**INFORMATION PROVIDED**
Definition app_stop_tunnel_without_saving (settings : Settings) : App (Result unit string) :=
  stop_tunnel_without_saving (base_dir P) (system_proxy P) (key_saved P) (read_settings P) (read_value P)
    (from_utf8 P) (read_report P) (now_text P) (now_millis P) (resource_roots P) (executable_suffix P)
    (environment P) (client P) settings.

Definition stop_requested : App (Result unit string) :=
  _ <-app? ConnectionCoordinator_acquire ;;
  marker <-app on_files (mark_stopped (base_dir P) Tunnel) ;;
  settings <-app app_load_settings P ;;
  stopped <-app app_stop_tunnel_without_saving settings ;;
  saved <-app app_update_settings P disable_tunnel ;;
  _ <-app match saved with
          | Err error => app_log P ("Tunnel 已要求停止，但保存停止状态失败：" ++ error)
          | Ok _ => app_ret tt
          end ;;
  app_ret (match stopped, saved with
           | Err e, _ => Err e
           | _, Err e => Err e
           | Ok _, Ok _ => marker
           end).

(** ** Connecting *)

Definition app_prepare_tunnel : App (Result unit string) :=
  prepare_tunnel (base_dir P) (system_proxy P) (key_saved P) (read_settings P) (read_value P)
    (print_settings P) (temp_suffix P) (settings_write_lock_ok P).

(** The state in which the runtime is started. *)
Definition begin_connect (key : string) (d : Desk) : Desk :=
  let d := set_desired_connected false d in
  let d := set_reconnecting false d in
  let d := set_reconnect_attempt 0 d in
  let d := set_recovery_status "reconnecting" 0 "" d in
  set_session_runtime_key (update_locked (fun _ => Some key) (session_runtime_key d)) d.

(** What the settings become. *)
Definition connected_settings (id : string) (remember : bool) (s : Settings) : Settings :=
  let s := set_connection true false s in
  {| tunnel_id := id; remember_key := remember; auto_reconnect := auto_reconnect s;
     connection_intent := connection_intent s; monitor_enabled := monitor_enabled s;
     monitor_port := monitor_port s; proxy := proxy s; relay := relay s; https_mcp := https_mcp s |}.

Definition restored_settings (previous s : Settings) : Settings :=
  {| tunnel_id := tunnel_id previous; remember_key := remember_key previous; auto_reconnect := auto_reconnect s;
     connection_intent := connection_intent previous; monitor_enabled := monitor_enabled s;
     monitor_port := monitor_port s; proxy := proxy s; relay := relay s; https_mcp := https_mcp s |}.

(** The settings could not be saved. *)
Definition undo_unsaved (error : string) : App (Result unit string) :=
  _ <-app app_modify cancel_connection_intent ;;
  rollback <-app app_stop_runtime P true ;;
  app_ret (Err (match rollback with
                | Ok _ => "Tunnel 已启动但无法保存连接设置，已停止刚启动的连接：" ++ error
                | Err rollback_error => "Tunnel 已启动但无法保存连接设置：" ++ error
                    ++ "；同时停止刚启动的 Tunnel 失败：" ++ rollback_error
                end)).

(** The key could not be stored or forgotten. *)
Definition undo_secret (error : string) (previous : Settings) : App (Result unit string) :=
  restore <-app app_update_settings P (fun s => Ok (restored_settings previous s)) ;;
  _ <-app app_modify cancel_connection_intent ;;
  rollback <-app app_stop_runtime P true ;;
  app_ret (Err (match restore, rollback with
    | Ok _, Ok _ => "Tunnel 已启动但 Runtime Key 持久化失败，已恢复原设置并停止连接：" ++ error
    | Err settings_error, Ok _ => "Tunnel Runtime Key 持久化失败：" ++ error
        ++ "；连接已停止，但恢复原设置失败：" ++ settings_error
    | Ok _, Err runtime_error => "Tunnel Runtime Key 持久化失败：" ++ error
        ++ "；原设置已恢复，但停止刚启动的 Tunnel 失败：" ++ runtime_error
    | Err settings_error, Err runtime_error => "Tunnel Runtime Key 持久化失败：" ++ error
        ++ "；恢复原设置失败：" ++ settings_error ++ "；停止刚启动的 Tunnel 也失败：" ++ runtime_error
    end)).

(** The stop marker could not be cleared. *)
Definition undo_marker (error : string) : App (Result unit string) :=
  _ <-app app_modify cancel_connection_intent ;;
  stopped <-app app_stop_runtime P true ;;
  saved <-app app_update_settings P disable_tunnel ;;
  let details := match stopped with Err stop_error => ["停止未完成的 Tunnel 失败：" ++ stop_error] | Ok _ => [] end in
  let more := match saved with Err settings_error => ["恢复停止状态失败：" ++ settings_error] | Ok _ => [] end in
  app_ret (Err (String.concat "；" (error :: app details more))).

Definition finish_connect (next_settings : Settings) : App (Result unit string) :=
  _ <-app app_modify (fun d => set_permission_results (update_locked (fun _ => None) (permission_results d)) d) ;;
  found <-app app_runtime_paths P ;;
  match found with
  | Err _ => app_ret (Ok tt)
  | Ok paths =>
      observation <-app app_runtime_status P paths ;;
      _ <-app app_update_snapshot P observation true next_settings ;;
      _ <-app app_recovery (if obs_active observation then "idle" else "verifying") 0
                (if obs_active observation then "" else "等待 Tunnel Ready。") ;;
      app_ret (Ok tt)
  end.

(** Once the runtime is started. *)
Definition commit_connect (id key : string) (remember : bool) (previous : Settings) : App (Result unit string) :=
  _ <-app app_modify (set_desired_connected true) ;;
  next_settings <-app app_update_settings P (fun s => Ok (connected_settings id remember s)) ;;
  match next_settings with
  | Err error => undo_unsaved error
  | Ok next_settings =>
      secret <-app (if remember then save_runtime_key key else clear_runtime_key) ;;
      match secret with
      | Err error => undo_secret error previous
      | Ok _ =>
          cleared <-app on_files (clear_stopped (base_dir P) Tunnel) ;;
          match cleared with
          | Err error => undo_marker error
          | Ok _ => finish_connect next_settings
          end
      end
  end.

Definition start_connect (id key : string) (remember : bool) : App (Result unit string) :=
  previous_settings <-app app_load_settings P ;;
  _ <-app app_modify (begin_connect key) ;;
  started <-app start_runtime_connection P id key false false ;;
  match started with
  | Err error => _ <-app app_modify cancel_connection_intent ;; app_ret (Err error)
  | Ok _ => commit_connect id key remember previous_settings
  end.

Definition connect_tunnel (tunnel_id runtime_key : string) (remember_key : bool) : App (Result unit string) :=
  let id := trim tunnel_id in
  if negb (starts_with "tunnel_" id) then app_ret (Err "Tunnel ID 应以 tunnel_ 开头。")
  else
    key <-app? load_runtime_key runtime_key ;;
    _ <-app? ConnectionCoordinator_acquire ;;
    _ <-app? ensure_available "ChatX 正在退出，拒绝连接 Tunnel" ;;
    _ <-app? app_prepare_tunnel ;;
    start_connect id key remember_key.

**ACTIVITY**
Number of lines above with the word "cleared": state it alone.

**OUTPUT**
3